"Joy and pleasure are as real as pain and sorrow and one must learn what they have to teach. . . ." -- Sean Russell, from Gatherer of Clouds

"If you're not having fun, you're not doing it right." -- Helyn D. Goldenberg

"I love you and I'm not afraid." -- Evanescence, "My Last Breath"

“If I hear ‘not allowed’ much oftener,” said Sam, “I’m going to get angry.” -- J.R.R. Tolkien, from Lord of the Rings

Friday, December 21, 2012

Short Marriage Update

First, a pathetic video from NOM celebrating the "victories for marriage" in 2012:

The comments at YouTube are scathing. And here's a run-down from Laurel Ramseyer at Pam's House Blend on just what those "victories" were.

Courtesy of Rex Wocker, here's a list of where same-sex marriage is legal. Short form: Argentina, Belgium, Canada, Denmark, Iceland, The Netherlands, Norway, Portugal, Saba, South Africa, Spain, and Sweden. It's recognized nationally in Mexico, but couples must be married in the Federal District or the states of Oaxaca and Qintana Roo. Similarly, in Brazil marriages can be performed in the states of Alagoas, Bahia, and São Paulo, and elsewhere in Brazil couples can enter into a "stable union" and have it converted to full marriage by appearing before a judge. And in the US:

In the United States, same-sex marriage is legal in Connecticut, Iowa, Maine, Maryland, Massachusetts, New Hampshire, New York, Vermont and Washington -- and in Washington, D.C. It also is legal within the Suquamish Indian tribe in Washington state and within the Coquille Indian tribe in Oregon.

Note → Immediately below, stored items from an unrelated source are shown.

(* ===== verification/Findings.v ===== *)
(** * Where memory.c departs from its intent

    Closed computations on small region graphs that exhibit the corner cases
    of memory.c the general theorems have to exclude or do not promise. *)
From S2P Require Import Prelude Int128 Bitops Bitmap RamList MemRegion MemAccess FlatView Simplify Topology MemLog.
Local Open Scope Z_scope.

(** Two aliases that show adjacent halves of one RAM region: rendering takes
    two references on the owner (70), [flatview_simplify] merges the two
    ranges into one without dropping a reference, and destroying the view
    drops one: the owner can never be freed. *)
Definition halves : regions := list_to_map
  [(1, container 0x2000 [2; 3]); (2, alias_region 0x1000 0 4 0);
   (3, alias_region 0x1000 0x1000 4 0x1000); (4, ram_region 70 0x2000 0)].

Lemma flatview_simplify_leaks :
  exists refs view,
    generate_memory_topology halves {[70 := 1]} (Some 1) = Ok (refs, view) /\
    fv_nr view = 1 /\ flatview_destroy halves refs view !! 70 = Some 2.
Proof. eexists _, _. split; [vm_compute; reflexivity|]. split; vm_compute; reflexivity. Qed.

(** A terminating region may be 2^64 bytes long ([memory_region_init] takes
    [UINT64_MAX] for that).  When another one already covers the space,
    [int128_get64(now)] is asked for 2^64 and asserts. *)
Definition two_full : regions := list_to_map
  [(1, container (2 ^ 64 - 1) [2; 3]); (2, ram_region 70 (2 ^ 64 - 1) 0);
   (3, ram_region 71 (2 ^ 64 - 1) 0)].

Lemma render_full_overlap_aborts :
  generate_memory_topology two_full ∅ (Some 1) = Abort.
Proof. vm_compute. reflexivity. Qed.

(** [address_space_destroy] opens and commits a transaction to make the
    listeners drop the space, but leaves [memory_region_update_pending]
    alone, so the commit does nothing and no listener is called. *)
Definition one_space : MemState := {|
  ms_regs := pc_regions; ms_refs := ∅;
  ms_views := {[0 := {| fv_ref := 1; fv_nr_allocated := 10; fv_ranges :=
    [{| fr_mr := 5; fr_offset_in_region := 0; fr_addr := addrrange_make 0 0x1000;
        fr_dirty_log_mask := 0; fr_romd_mode := true; fr_readonly := false |}] |}]};
  ms_next_view := 1;
  ms_spaces := [(9, {| as_root := Some 1; as_current_map := 0; as_ioeventfds := [] |})];
  ms_listeners := [{| ml_id := 1; ml_has := fun _ => true; ml_priority := 0;
                      ml_address_space_filter := None |}];
  ms_depth := 0; ms_pending := false; ms_global_dirty_log := false; ms_trace := []
|}.

Lemma address_space_destroy_silent :
  exists s, address_space_destroy (fun _ s => Ok s) 9 one_space = Ok s /\
    ms_trace s = [] /\ ms_spaces s = [] /\ ms_views s = ∅.
Proof. eexists. split; [vm_compute; reflexivity|]. split_and!; vm_compute; reflexivity. Qed.

(** The dirty-memory operations move an address through an alias by
    [addr - mr->alias_offset]; the alias shows its target at
    [addr + mr->alias_offset], which is what [memory_region_get_ram_ptr] uses.
    Byte 0 of the alias region 3 is byte 0x1000 of the RAM behind it, yet the
    dirty operations look 0x1000 before the RAM's start. *)
Lemma alias_dirty_address_negated :
  (exists rs, memory_region_get_ram_ptr halves 3 xbox_ram = Ok (0x7f0000000000 + 0x1000, rs)) /\
  dirty_address (render_fuel halves) halves 3 0 = Ok (2 ^ 64 - 0x1000).
Proof. split; [eexists|]; vm_compute; reflexivity. Qed.
(** * Orchestration workflow engine: compiler, scheduler, steering, variables

    A shallow embedding of the workflow compiler (docs/core parser guide:
    [tokenize], [buildAST], [astToGraph], the five validators), of the
    scheduler (executor guide: [findExecutableNodes], [evaluateCondition],
    the merge functions), of the steering commands ([processJump],
    [resetFromNode]) and of [interpolateVariables]
    (src/temp-agents-executor.js), followed by the properties proved
    about them.

    Conventions.
    - JavaScript strings are [string]: sequences of code units below 256.
    - A node id is the string the code builds ([node-0], [node-1], ...).
    - [null]/[undefined] fields are [option]s.
    - A [Set] is the list of its elements in insertion order.
    - A function that can [throw] returns an [Outcome]. *)

From Stdlib Require Import Ascii String List ZArith Lia Bool.
From stdpp Require Import gmap strings list pretty.

Local Open Scope list_scope.

(** ** Outcomes of JavaScript calls *)

Abbreviation NodeId := string (only parsing).

(** The errors the modelled functions throw.  [errorMessage] below gives the
    text of each one. *)
Inductive JsError : Type :=
| TypeError (what : string)
| UnclosedSubgraph (position : nat)
| UnexpectedToken (type : string) (position : nat)
| UnexpectedCloseBracket (i : nat)
| UnclosedBrackets (depth : Z)
| UnknownAgent (agent : option string)
| NoStartNode
| OrphanedNodes (names : list (option string))
| CircularDependency (cycle : list NodeId)
| NoValueYet (varName : string)
| UnknownVariable (varName : string) (available : list string).

(** [OutOfFuel] is produced only by the functions whose recursion is bounded
    by a counter; the bounds chosen below are shown never to be reached. *)
Inductive Outcome (A : Type) : Type :=
| Return (a : A)
| Throw (e : JsError)
| OutOfFuel.

Arguments Return {A} a.
Arguments Throw {A} e.
Arguments OutOfFuel {A}.

Global Instance Outcome_bind : MBind Outcome := fun A B k m =>
  match m with
  | Return a => k a
  | Throw e => Throw e
  | OutOfFuel => OutOfFuel
  end.

(** ** Strings *)

(** [\s] on code units below 256. *)
Definition isSpace (c : ascii) : bool :=
  match c with
  | "009" | "010" | "011" | "012" | "013" | " " | "160" => true
  | _ => false
  end%char.

(** [\w]. *)
Definition isWordChar (c : ascii) : bool :=
  let n := nat_of_ascii c in
  ((48 <=? n) && (n <=? 57)) || ((65 <=? n) && (n <=? 90))
  || ((97 <=? n) && (n <=? 122)) || (n =? 95).

Fixpoint trimStart (s : string) : string :=
  match s with
  | String c s' => if isSpace c then trimStart s' else s
  | EmptyString => EmptyString
  end.

Fixpoint trimEnd (s : string) : string :=
  match s with
  | EmptyString => EmptyString
  | String c s' =>
      let t := trimEnd s' in
      if isSpace c && String.eqb t EmptyString then EmptyString else String c t
  end.

Definition trim (s : string) : string := trimEnd (trimStart s).

(** [s.toLowerCase()] on code units below 256. *)
Definition lowerChar (c : ascii) : ascii :=
  let n := nat_of_ascii c in
  if ((65 <=? n) && (n <=? 90)) || ((192 <=? n) && (n <=? 214))
     || ((216 <=? n) && (n <=? 222))
  then ascii_of_nat (n + 32) else c.

Fixpoint toLowerCase (s : string) : string :=
  match s with
  | EmptyString => EmptyString
  | String c s' => String (lowerChar c) (toLowerCase s')
  end.

(** [hay.includes(needle)]. *)
Fixpoint includes (needle hay : string) : bool :=
  String.prefix needle hay ||
  match hay with
  | EmptyString => false
  | String _ hay' => includes needle hay'
  end.

(** [xs.join(sep)]. *)
Fixpoint join (sep : string) (xs : list string) : string :=
  match xs with
  | [] => EmptyString
  | [x] => x
  | x :: xs' => x +:+ sep +:+ join sep xs'
  end.

(** The longest prefix of [rest] whose characters satisfy [keep], and what
    follows it: the three inner [while] loops of the tokenizer. *)
Fixpoint readWhile (keep : ascii -> bool) (rest : string) : string * string :=
  match rest with
  | String c rest' =>
      if keep c
      then let (taken, r) := readWhile keep rest' in (String c taken, r)
      else (EmptyString, rest)
  | EmptyString => (EmptyString, EmptyString)
  end.

Definition dropOne (s : string) : string :=
  match s with
  | String _ s' => s'
  | EmptyString => EmptyString
  end.

Definition nextIs (c : ascii) (s : string) : bool :=
  match s with
  | String c' _ => Ascii.eqb c c'
  | EmptyString => false
  end.

(** Every character of [s] satisfies [p]. *)
Fixpoint allChars (p : ascii -> bool) (s : string) : bool :=
  match s with
  | EmptyString => true
  | String c s' => p c && allChars p s'
  end.

(** ** Sets in insertion order *)

Definition setHas (x : string) (s : list string) : bool :=
  existsb (String.eqb x) s.

Definition setAdd (x : string) (s : list string) : list string :=
  if setHas x s then s else s ++ [x].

And for next year? France looks possible, as do England and Scotland. Uruguay is considering a marriage bill, and the Constitutional Court of Colombia has instructed the congress to pass legislation post-haste; failing that, same-sex couples will have full marriage rights in June, 2013 (the bill has passed the first vote). New Zealand is in the process of amending its marriage law to permit SSM. Nepal, as far as I can determine, is still debating its new constitution, which will legalize SSM. (Although apparently a separate bill has been introduced.) Finland is working on it. And Taiwan may have legal SSM early next year. Vietnam is in the first stages of considering the issue. Japan, although it recognizes marriages of its citizens performed in other jurisdictions, domestically seems to wish the whole thing would just go away.

What about the U.S.? Just off the top of my head, likely candidates are Illinois, Rhode Island, Oregon, and Hawai'i. A group in Minnesota is pushing for legislation to legalize SSM, after the defeat of NOM's anti-marriage amendment, and with a heavily Democratic legislature. Offhand, I can't think of any others that look likely (and I don't consider the effort in Minnesota likely, but you have to start somewhere). California depends on the Supreme Court at this point, but my guess it they'll uphold the 9th Circuit if they get past the standing issue.

OK -- this turned out to be not so short -- there's a lot going on with marriage these days.